Here, the notation ${\mathcal{E}_{\omega}[\lambda|x]}$ refers to a weighted conditional expectation, and the weight is updated by (14).

$$ \omega\leftarrow \omega\cdot \hbox{e}^{-\lambda f(x)} $$

(14)

Therefore, the weak hypothesis f(x) is written as

$$ f(x)=\mathcal{E}_{\omega}[\lambda|x]={\frac{\mathcal{E}[\hbox{e}^{-\lambda F(x)}\lambda]}{\mathcal{E}[\hbox{e}^{-\lambda F(x)}]}} $$

(15)

To get optimized f(x), we expand J(F + f) to the second order about f(x) = 0. Minimizing pointwise with respect to f(x), there is

$$ \hat{f}(x)=\arg\min_f\mathcal{E}_{\omega}[(\lambda-f(x))^2|x] $$

(16)

Equation (16) shows the way to obtain the weak hypothesis f(x).

We restrict the weak classifier f(x) shown in (16) to the set of classification functions, each of which depends on a single feature, template-based histogram Fisher projection orientation, described in the previous section. The weight distribution of samples is updated via (14) at each round of GAB learning. The category of any given sample x is decided by the sign of the strong classifier F(x) [see(12)], as shown in (17).
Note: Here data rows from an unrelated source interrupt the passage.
(** Lines 306 to 455. *)
Definition run_03 : list Line := [
  Peer 4 2 Leader (AppendLost 1);
  Peer 4 2 Leader StartHeartBeat;
  Peer 4 2 Leader (AppendTo 0);
  Peer 4 2 Leader (AppendTo 1);
  Peer 4 2 Leader (AppendTo 2);
  Peer 4 2 Leader (AppendTo 3);
  Peer 4 2 Leader (SendAppend 0 [2; 2; 3; 3; 1]);
  Peer 4 2 Leader (SendAppend 3 [2; 2; 3; 3; 1]);
  Peer 4 2 Leader (SendAppend 1 [2; 2; 3; 3; 1]);
  Peer 4 2 Leader (SendAppend 2 [2; 2; 3; 3; 1]);
  Peer 4 2 Leader (AppendLost 0);
  Peer 4 2 Leader (AppendLost 3);
  Peer 4 2 Leader (AppendLost 2);
  Peer 4 2 Leader (AppendLost 1);
  Peer 4 2 Leader StartHeartBeat;
  Peer 4 2 Leader (AppendTo 0);
  Peer 4 2 Leader (AppendTo 1);
  Peer 4 2 Leader (AppendTo 2);
  Peer 4 2 Leader (AppendTo 3);
  Peer 4 2 Leader (SendAppend 3 [2; 2; 3; 3; 1]);
  Peer 4 2 Leader (SendAppend 0 [2; 2; 3; 3; 1]);
  Peer 4 2 Leader (SendAppend 1 [2; 2; 3; 3; 1]);
  Peer 4 2 Leader (SendAppend 2 [2; 2; 3; 3; 1]);
  Peer 4 2 Leader (AppendLost 1);
  Peer 4 2 Leader (AppendLost 3);
  Peer 4 2 Leader (AppendLost 2);
  Peer 4 2 Leader (AppendLost 0);
  Peer 4 2 Leader StartHeartBeat;
  Peer 4 2 Leader (AppendTo 0);
  Peer 4 2 Leader (AppendTo 1);
  Peer 4 2 Leader (AppendTo 2);
  Peer 4 2 Leader (AppendTo 3);
  Peer 4 2 Leader (SendAppend 3 [2; 2; 3; 3; 1]);
  Peer 4 2 Leader (SendAppend 1 [2; 2; 3; 3; 1]);
  Peer 4 2 Leader (SendAppend 2 [2; 2; 3; 3; 1]);
  Peer 4 2 Leader (SendAppend 0 [2; 2; 3; 3; 1]);
  Peer 4 2 Leader (AppendLost 0);
  Peer 4 2 Leader (AppendLost 1);
  Peer 4 2 Leader (AppendLost 2);
  Peer 4 2 Leader (AppendLost 3);
  Peer 0 3 Candidate StartElection;
  Peer 4 2 Leader StartHeartBeat;
  Peer 1 3 Follower StartElection;
  Peer 4 2 Leader (AppendTo 0);
  Peer 4 2 Leader (AppendTo 1);
  Peer 4 2 Leader (AppendTo 2);
  Peer 4 2 Leader (AppendTo 3);
  Peer 0 4 Candidate BecomeCandidate;
  Peer 0 4 Candidate (RequestVoteTo 1);
  Peer 4 2 Leader (SendAppend 3 [2; 2; 3; 3; 1]);
  Peer 0 4 Candidate (RequestVoteTo 2);
  Peer 0 4 Candidate (RequestVoteTo 3);
  Peer 0 4 Candidate (RequestVoteTo 4);
  Peer 4 2 Leader (SendAppend 1 [2; 2; 3; 3; 1]);
  Peer 1 4 Candidate BecomeCandidate;
  Peer 1 4 Candidate (RequestVoteTo 0);
  Peer 1 4 Candidate (RequestVoteTo 2);
  Peer 1 4 Candidate (RequestVoteTo 3);
  Peer 1 4 Candidate (RequestVoteTo 4);
  Peer 4 2 Leader (SendAppend 0 [2; 2; 3; 3; 1]);
  Peer 4 2 Leader (SendAppend 2 [2; 2; 3; 3; 1]);
  Peer 4 2 Leader (AppendLost 1);
  Peer 1 4 Candidate (RequestVoteLost 4);
  Peer 0 4 Candidate (ReceiveRequestVote 0 1 4);
  Peer 2 3 Follower (ReceiveRequestVote 0 0 4);
  Peer 0 4 Candidate (VoteArgs 4 2 2 1 2);
  Peer 3 3 Candidate (ReceiveRequestVote 3 0 4);
  Peer 3 3 Candidate (VoteArgs 4 1 2 2 3);
  Peer 0 4 Candidate (HandlerCommit (-1) (-1));
  Peer 3 3 Candidate (HandlerCommit 1 1);
  Peer 3 3 Candidate (SelfTermLower 0);
  Peer 0 4 Candidate (CompareLogs 2 2 1 2);
  Peer 0 4 Candidate Refused;
  Peer 2 3 Follower (VoteArgs 4 1 2 2 3);
  Peer 2 3 Follower (HandlerCommit 1 1);
  Peer 2 3 Follower (SelfTermLower 0);
  Peer 3 4 Follower (CompareLogs 2 2 2 1);
  Peer 3 4 Follower SelfLogNewer;
  Peer 1 4 Candidate (RequestVoteLost 0);
  Peer 2 4 Follower (CompareLogs 2 2 2 1);
  Peer 2 4 Follower SelfLogNewer;
  Peer 0 4 Candidate (VoteReply 3 4 false);
  Peer 0 4 Candidate (SenderCommit (-1) (-1));
  Peer 0 4 Candidate (CheckElection 1 5);
  Peer 0 4 Candidate (VoteReply 2 4 false);
  Peer 0 4 Candidate (SenderCommit (-1) (-1));
  Peer 0 4 Candidate (CheckElection 1 5);
  Peer 1 4 Candidate (RequestVoteLost 3);
  Peer 0 4 Candidate (RequestVoteLost 4);
  Peer 2 4 Follower (ReceiveRequestVote 0 1 4);
  Peer 1 4 Candidate (ReceiveRequestVote 1 0 4);
  Peer 2 4 Follower (VoteArgs 4 2 2 2 3);
  Peer 1 4 Candidate (VoteArgs 4 1 2 2 3);
  Peer 2 4 Follower (HandlerCommit 1 1);
  Peer 2 4 Follower (CompareLogs 2 2 2 2);
  Peer 1 4 Candidate (HandlerCommit 1 1);
  Peer 1 4 Candidate (CompareLogs 2 2 2 1);
  Peer 2 4 Follower Refused;
  Peer 1 4 Candidate SelfLogNewer;
  Peer 1 4 Candidate (VoteReply 2 4 false);
  Peer 1 4 Candidate (SenderCommit 1 1);
  Peer 1 4 Candidate (CheckElection 1 5);
  Peer 0 4 Candidate (VoteReply 1 4 false);
  Peer 0 4 Candidate (SenderCommit (-1) (-1));
  Peer 0 4 Candidate (CheckElection 1 5);
  Peer 4 2 Leader (AppendLost 3);
  Peer 4 2 Leader (AppendLost 2);
  Peer 4 2 Leader (AppendLost 0);
  Peer 4 2 Leader StartHeartBeat;
  Peer 4 2 Leader (AppendTo 0);
  Peer 4 2 Leader (AppendTo 1);
  Peer 4 2 Leader (AppendTo 2);
  Peer 4 2 Leader (AppendTo 3);
  Peer 4 2 Leader (SendAppend 3 [2; 2; 3; 3; 1]);
  Peer 4 2 Leader (SendAppend 2 [2; 2; 3; 3; 1]);
  Peer 4 2 Leader (SendAppend 0 [2; 2; 3; 3; 1]);
  Peer 4 2 Leader (SendAppend 1 [2; 2; 3; 3; 1]);
  Peer 4 2 Leader (AppendLost 2);
  Peer 4 2 Leader (AppendLost 1);
  Peer 4 2 Leader (AppendLost 3);
  Peer 4 2 Leader (AppendLost 0);
  Peer 4 2 Leader StartHeartBeat;
  Peer 4 2 Leader (AppendTo 0);
  Peer 4 2 Leader (AppendTo 1);
  Peer 4 2 Leader (AppendTo 2);
  Peer 4 2 Leader (AppendTo 3);
  Peer 4 2 Leader (SendAppend 3 [2; 2; 3; 3; 1]);
  Peer 4 2 Leader (SendAppend 2 [2; 2; 3; 3; 1]);
  Peer 4 2 Leader (SendAppend 0 [2; 2; 3; 3; 1]);
  Peer 4 2 Leader (SendAppend 1 [2; 2; 3; 3; 1]);
  Peer 4 2 Leader (AppendLost 1);
  Peer 4 2 Leader (AppendLost 0);
  Peer 4 2 Leader (AppendLost 3);
  Peer 4 2 Leader StartHeartBeat;
  Peer 4 2 Leader (AppendTo 0);
  Peer 4 2 Leader (AppendTo 1);
  Peer 4 2 Leader (AppendTo 2);
  Peer 4 2 Leader (AppendTo 3);
  Peer 4 2 Leader (SendAppend 2 [2; 2; 3; 3; 1]);
  Peer 4 2 Leader (AppendLost 2);
  Peer 4 2 Leader (SendAppend 0 [2; 2; 3; 3; 1]);
  Peer 4 2 Leader (SendAppend 1 [2; 2; 3; 3; 1]);
  Peer 4 2 Leader (SendAppend 3 [2; 2; 3; 3; 1]);
  Peer 4 2 Leader (AppendLost 1);
  Peer 4 2 Leader (AppendLost 2);
  Peer 4 2 Leader (AppendLost 3);
  Peer 4 2 Leader (AppendLost 0);
  Peer 4 2 Leader StartHeartBeat;
  Peer 4 2 Leader (AppendTo 0);
  Peer 4 2 Leader (AppendTo 1)].
(** Lines 2106 to 2255. *)
Definition run_15 : list Line := [
  Peer 0 9 Leader (AppendTo 2);
  Peer 4 16 Leader (RequestVoteLost 3);
  Peer 3 14 Leader (AppendLost 2);
  Peer 4 16 Leader StartHeartBeat;
  Peer 3 14 Leader StartHeartBeat;
  Peer 3 14 Leader (AppendTo 0);
  Peer 3 14 Leader (AppendTo 1);
  Peer 3 14 Leader (AppendTo 2);
  Peer 3 14 Leader (AppendTo 4);
  Peer 3 14 Leader (AppendLost 4);
  Peer 3 14 Leader (AppendLost 0);
  Peer 4 16 Leader (AppendTo 0);
  Peer 4 16 Leader (AppendTo 1);
  Peer 4 16 Leader (AppendTo 2);
  Peer 4 16 Leader (AppendTo 3);
  Peer 4 16 Leader (SendAppend 3 [100; 1; 1; 100; 100]);
  Peer 0 9 Leader (AppendTo 3);
  Peer 0 9 Leader (AppendTo 4);
  Peer 0 9 Leader (AppendLost 4);
  Peer 3 14 Leader (SendAppend 4 [71; 2; 71; 71; 71]);
  Peer 0 9 Leader (SendAppend 2 [3; 3; 3; 3; 3]);
  Peer 3 14 Leader (SendAppend 2 [71; 2; 71; 71; 71]);
  Peer 3 14 Leader (SendAppend 1 [71; 2; 71; 71; 71]);
  Peer 4 16 Leader (SendAppend 2 [100; 1; 1; 100; 100]);
  Peer 0 9 Leader (SendAppend 3 [3; 3; 3; 3; 3]);
  Peer 4 16 Leader (SendAppend 1 [100; 1; 1; 100; 100]);
  Peer 3 14 Leader (SendAppend 0 [71; 2; 71; 71; 71]);
  Peer 4 16 Leader (SendAppend 0 [100; 1; 1; 100; 100]);
  Peer 0 9 Leader (SendAppend 4 [3; 3; 3; 3; 3]);
  Peer 0 9 Leader (SendAppend 1 [3; 3; 3; 3; 3]);
  Peer 4 16 Leader (AppendLost 1);
  Peer 4 16 Leader (AppendLost 0);
  Peer 4 16 Leader (AppendLost 3);
  Peer 4 16 Leader (AppendLost 3);
  Peer 3 14 Leader (AppendLost 1);
  Peer 0 9 Leader (AppendLost 4);
  Peer 2 16 Follower (AppendFrom 4 16);
  Peer 2 16 Follower (TryApply 1 2);
  Peer 2 16 Follower (Applied 1773 2 2);
  Peer 2 16 Follower (AppendDone 2 99);
  Peer 4 16 Leader (AppendSuccess 2);
  Peer 4 16 Leader (TryUpdateCommit 2 100);
  Peer 4 16 Leader (MatchIndexIs [-1; -1; 99; -1; -1]);
  Peer 4 16 Leader (LogsAre [(-1, -1); (2, 4416); (2, 1773); (2, 1309); (2, 4482); (2, 8379); (2, 5177); (2, 1164); (2, 6090); (2, 2806); (2, 7930); (2, 182); (2, 7181); (2, 6600); (2, 3793); (2, 9702); (2, 8908); (2, 8007); (2, 2989); (2, 6859); (2, 7889); (2, 5626); (2, 7728); (2, 8876); (2, 9884); (2, 2983); (2, 4028); (2, 4462); (2, 3792); (2, 4708); (2, 50); (2, 7013); (2, 9572); (2, 9602); (2, 7325); (2, 7361); (2, 8025); (2, 1579); (2, 1174); (2, 6091); (2, 7480); (2, 9838); (2, 6477); (2, 5487); (2, 3175); (2, 718); (2, 6549); (2, 971); (2, 3027); (2, 3157); (2, 7521); (2, 7804); (2, 8539); (2, 134); (2, 3767); (2, 8039); (2, 865); (2, 2886); (2, 4108); (2, 3168); (2, 2226); (2, 5469); (2, 7916); (2, 3985); (2, 4282); (2, 4492); (2, 6867); (2, 7676); (2, 1507); (2, 5470); (2, 3611); (2, 5973); (2, 6824); (2, 2676); (2, 3416); (2, 1503); (2, 5433); (2, 5416); (2, 5569); (2, 9230); (2, 3938); (2, 9594); (2, 2616); (2, 9730); (2, 9779); (2, 2625); (2, 9629); (2, 2057); (2, 1841); (2, 1227); (2, 5897); (2, 5876); (2, 2560); (2, 7642); (2, 2942); (2, 8772); (2, 1492); (2, 1909); (2, 7222); (2, 3473)]);
  Peer 4 16 Leader (FinishUpdateCommit 2);
  Peer 4 16 Leader (TryApply 2 2);
  Peer 3 14 Leader (AppendLost 4);
  Peer 3 14 Leader (AppendLost 2);
  Peer 0 9 Leader (AppendLost 1);
  Peer 3 14 Leader (AppendLost 0);
  Peer 0 9 Leader (AppendLost 3);
  Peer 0 9 Leader (AppendLost 2);
  Peer 4 16 Leader (AppendLost 0);
  Peer 3 14 Leader StartHeartBeat;
  Peer 3 14 Leader (AppendTo 0);
  Peer 3 14 Leader (AppendTo 1);
  Peer 3 14 Leader (AppendTo 2);
  Peer 3 14 Leader (AppendTo 4);
  Peer 3 14 Leader (SendAppend 4 [71; 2; 71; 71; 71]);
  Peer 3 14 Leader (SendAppend 0 [71; 2; 71; 71; 71]);
  Peer 0 9 Leader StartHeartBeat;
  Peer 3 14 Leader (SendAppend 2 [71; 2; 71; 71; 71]);
  Peer 0 9 Leader (AppendTo 1);
  Peer 4 16 Leader StartHeartBeat;
  Peer 4 16 Leader (AppendTo 0);
  Peer 4 16 Leader (AppendTo 1);
  Peer 4 16 Leader (AppendTo 2);
  Peer 4 16 Leader (AppendTo 3);
  Peer 4 16 Leader (SendAppend 3 [100; 1; 100; 100; 100]);
  Peer 3 14 Leader (SendAppend 1 [71; 2; 71; 71; 71]);
  Peer 4 16 Leader (SendAppend 0 [100; 1; 100; 100; 100]);
  Peer 4 16 Leader (SendAppend 1 [100; 1; 100; 100; 100]);
  Peer 0 9 Leader (AppendTo 2);
  Peer 0 9 Leader (AppendTo 3);
  Peer 0 9 Leader (AppendTo 4);
  Peer 4 16 Leader (SendAppend 2 [100; 1; 100; 100; 100]);
  Peer 0 9 Leader (SendAppend 1 [3; 3; 3; 3; 3]);
  Peer 0 9 Leader (SendAppend 2 [3; 3; 3; 3; 3]);
  Peer 0 9 Leader (SendAppend 3 [3; 3; 3; 3; 3]);
  Peer 0 9 Leader (SendAppend 4 [3; 3; 3; 3; 3]);
  Peer 0 9 Leader (AppendLost 1);
  Peer 0 9 Leader (AppendLost 4);
  Peer 3 14 Leader (AppendLost 0);
  Peer 4 16 Leader (AppendLost 3);
  Peer 2 16 Follower (AppendFrom 4 16);
  Peer 1 16 Follower (AppendFrom 4 16);
  Peer 1 16 Follower (TryApply 1 2);
  Peer 1 16 Follower (Applied 1773 2 2);
  Peer 2 16 Follower (AppendDone 2 99);
  Peer 1 16 Follower (AppendDone 2 99);
  Peer 4 16 Leader (AppendSuccess 2);
  Peer 4 16 Leader (TryUpdateCommit 2 100);
  Peer 4 16 Leader (MatchIndexIs [-1; -1; 99; -1; -1]);
  Peer 4 16 Leader (LogsAre [(-1, -1); (2, 4416); (2, 1773); (2, 1309); (2, 4482); (2, 8379); (2, 5177); (2, 1164); (2, 6090); (2, 2806); (2, 7930); (2, 182); (2, 7181); (2, 6600); (2, 3793); (2, 9702); (2, 8908); (2, 8007); (2, 2989); (2, 6859); (2, 7889); (2, 5626); (2, 7728); (2, 8876); (2, 9884); (2, 2983); (2, 4028); (2, 4462); (2, 3792); (2, 4708); (2, 50); (2, 7013); (2, 9572); (2, 9602); (2, 7325); (2, 7361); (2, 8025); (2, 1579); (2, 1174); (2, 6091); (2, 7480); (2, 9838); (2, 6477); (2, 5487); (2, 3175); (2, 718); (2, 6549); (2, 971); (2, 3027); (2, 3157); (2, 7521); (2, 7804); (2, 8539); (2, 134); (2, 3767); (2, 8039); (2, 865); (2, 2886); (2, 4108); (2, 3168); (2, 2226); (2, 5469); (2, 7916); (2, 3985); (2, 4282); (2, 4492); (2, 6867); (2, 7676); (2, 1507); (2, 5470); (2, 3611); (2, 5973); (2, 6824); (2, 2676); (2, 3416); (2, 1503); (2, 5433); (2, 5416); (2, 5569); (2, 9230); (2, 3938); (2, 9594); (2, 2616); (2, 9730); (2, 9779); (2, 2625); (2, 9629); (2, 2057); (2, 1841); (2, 1227); (2, 5897); (2, 5876); (2, 2560); (2, 7642); (2, 2942); (2, 8772); (2, 1492); (2, 1909); (2, 7222); (2, 3473)]);
  Peer 4 16 Leader (FinishUpdateCommit 2);
  Peer 4 16 Leader (TryApply 2 2);
  Peer 4 16 Leader (AppendSuccess 1);
  Peer 4 16 Leader (TryUpdateCommit 2 100);
  Peer 4 16 Leader (MatchIndexIs [-1; 99; 99; -1; -1]);
  Peer 4 16 Leader (LogsAre [(-1, -1); (2, 4416); (2, 1773); (2, 1309); (2, 4482); (2, 8379); (2, 5177); (2, 1164); (2, 6090); (2, 2806); (2, 7930); (2, 182); (2, 7181); (2, 6600); (2, 3793); (2, 9702); (2, 8908); (2, 8007); (2, 2989); (2, 6859); (2, 7889); (2, 5626); (2, 7728); (2, 8876); (2, 9884); (2, 2983); (2, 4028); (2, 4462); (2, 3792); (2, 4708); (2, 50); (2, 7013); (2, 9572); (2, 9602); (2, 7325); (2, 7361); (2, 8025); (2, 1579); (2, 1174); (2, 6091); (2, 7480); (2, 9838); (2, 6477); (2, 5487); (2, 3175); (2, 718); (2, 6549); (2, 971); (2, 3027); (2, 3157); (2, 7521); (2, 7804); (2, 8539); (2, 134); (2, 3767); (2, 8039); (2, 865); (2, 2886); (2, 4108); (2, 3168); (2, 2226); (2, 5469); (2, 7916); (2, 3985); (2, 4282); (2, 4492); (2, 6867); (2, 7676); (2, 1507); (2, 5470); (2, 3611); (2, 5973); (2, 6824); (2, 2676); (2, 3416); (2, 1503); (2, 5433); (2, 5416); (2, 5569); (2, 9230); (2, 3938); (2, 9594); (2, 2616); (2, 9730); (2, 9779); (2, 2625); (2, 9629); (2, 2057); (2, 1841); (2, 1227); (2, 5897); (2, 5876); (2, 2560); (2, 7642); (2, 2942); (2, 8772); (2, 1492); (2, 1909); (2, 7222); (2, 3473)]);
  Peer 4 16 Leader (FinishUpdateCommit 2);
  Peer 4 16 Leader (TryApply 2 2);
  Peer 0 9 Leader (AppendLost 2);
  Peer 3 14 Leader (AppendLost 1);
  Peer 3 14 Leader (AppendLost 2);
  Peer 4 16 Leader (AppendLost 0);
  Peer 3 14 Leader (AppendLost 4);
  Peer 4 16 Leader StartHeartBeat;
  Peer 4 16 Leader (AppendTo 0);
  Peer 0 9 Leader (AppendLost 3);
  Peer 4 16 Leader (AppendTo 1);
  Peer 0 9 Leader StartHeartBeat;
  Peer 4 16 Leader (AppendTo 2);
  Peer 3 14 Leader StartHeartBeat;
  Peer 3 14 Leader (AppendTo 0);
  Peer 4 16 Leader (AppendTo 3);
  Peer 0 9 Leader (AppendTo 1);
  Peer 0 9 Leader (AppendTo 2);
  Peer 0 9 Leader (AppendTo 3);
  Peer 0 9 Leader (AppendTo 4);
  Peer 3 14 Leader (AppendTo 1);
  Peer 3 14 Leader (AppendTo 2);
  Peer 3 14 Leader (AppendTo 4);
  Peer 3 14 Leader (SendAppend 0 [71; 2; 71; 71; 71]);
  Peer 0 9 Leader (SendAppend 1 [3; 3; 3; 3; 3]);
  Peer 0 9 Leader (SendAppend 2 [3; 3; 3; 3; 3]);
  Peer 4 16 Leader (SendAppend 0 [100; 100; 100; 100; 100]);
  Peer 3 14 Leader (SendAppend 1 [71; 2; 71; 71; 71]);
  Peer 0 9 Leader (SendAppend 4 [3; 3; 3; 3; 3]);
  Peer 0 9 Leader (SendAppend 3 [3; 3; 3; 3; 3]);
  Peer 3 14 Leader (SendAppend 4 [71; 2; 71; 71; 71]);
  Peer 4 16 Leader (SendAppend 2 [100; 100; 100; 100; 100]);
  Peer 4 16 Leader (SendAppend 1 [100; 100; 100; 100; 100]);
  Peer 3 14 Leader (SendAppend 2 [71; 2; 71; 71; 71]);
  Peer 4 16 Leader (SendAppend 3 [100; 100; 100; 100; 100]);
  Peer 4 16 Leader (AppendLost 1);
  Peer 0 9 Leader (AppendLost 2);
  Peer 3 14 Leader (AppendLost 1);
  Peer 3 14 Leader (AppendLost 2);
  Peer 0 9 Leader (AppendLost 4);
  Peer 2 16 Follower (AppendFrom 4 16);
  Peer 2 16 Follower (AppendDone 2 99);
  Peer 4 16 Leader (AppendSuccess 2);
  Peer 4 16 Leader (TryUpdateCommit 2 100);
  Peer 4 16 Leader (MatchIndexIs [-1; 99; 99; -1; -1]);
  Peer 4 16 Leader (LogsAre [(-1, -1); (2, 4416); (2, 1773); (2, 1309); (2, 4482); (2, 8379); (2, 5177); (2, 1164); (2, 6090); (2, 2806); (2, 7930); (2, 182); (2, 7181); (2, 6600); (2, 3793); (2, 9702); (2, 8908); (2, 8007); (2, 2989); (2, 6859); (2, 7889); (2, 5626); (2, 7728); (2, 8876); (2, 9884); (2, 2983); (2, 4028); (2, 4462); (2, 3792); (2, 4708); (2, 50); (2, 7013); (2, 9572); (2, 9602); (2, 7325); (2, 7361); (2, 8025); (2, 1579); (2, 1174); (2, 6091); (2, 7480); (2, 9838); (2, 6477); (2, 5487); (2, 3175); (2, 718); (2, 6549); (2, 971); (2, 3027); (2, 3157); (2, 7521); (2, 7804); (2, 8539); (2, 134); (2, 3767); (2, 8039); (2, 865); (2, 2886); (2, 4108); (2, 3168); (2, 2226); (2, 5469); (2, 7916); (2, 3985); (2, 4282); (2, 4492); (2, 6867); (2, 7676); (2, 1507); (2, 5470); (2, 3611); (2, 5973); (2, 6824); (2, 2676); (2, 3416); (2, 1503); (2, 5433); (2, 5416); (2, 5569); (2, 9230); (2, 3938); (2, 9594); (2, 2616); (2, 9730); (2, 9779); (2, 2625); (2, 9629); (2, 2057); (2, 1841); (2, 1227); (2, 5897); (2, 5876); (2, 2560); (2, 7642); (2, 2942); (2, 8772); (2, 1492); (2, 1909); (2, 7222); (2, 3473)]);
  Peer 4 16 Leader (FinishUpdateCommit 2);
  Peer 4 16 Leader (TryApply 2 2);
  Peer 4 16 Leader (AppendLost 0);
  Peer 3 14 Leader (AppendLost 0)].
$$ C(x)=\hbox{sign}[F(x)]= \hbox{sign}\left[\sum_{t=1}^{T}f_t(x)\right] =\left\{\begin{array}{ll} +1 & \hbox{if}\,F(x)\geq \vartheta \\ -1 & \hbox{otherwise} \\ \end{array} \right. $$

(17)

The output of C(x) with + 1 or −1 represents the sample x belongs to positives or negatives, respectively. And threshold ϑ is decided by the prescribed hit rate of the strong classifier F(x) to positives. The hit rate of a classifier is estimated as (18) in [1].

$$ \varrho\approx{\frac{\hbox{Positives correctly classified}}{\hbox{Total positives}}} $$

(18)

Suppose there is n ₁ positives, the set of positives $\Delta = \{ x_1, x_2, \ldots, x_{n_1} \} $ is a subset of the training set ${\mathcal{X}.}$ For the set Δ, there is a group of output of the strong classifier $F(x) = \sum_{t=1}^{T} f_t(x) : F(x_1), F(x_2), \ldots , F(x_{n_1})$. They are sorted in descending order shown in (19)

$$ F(x_{k(1)})\leqslant F(x_{k(2)})\leqslant\cdots\leqslant F(x_{k(n_1)}) $$

(19)

where i→ k(i) is a mapping by descending order F(x). Among all output of positives, we will choose one of them as the threshold ϑ of the strong classifier F(x) by the hit rate ${\varrho,}$ as shown as Eq. (20).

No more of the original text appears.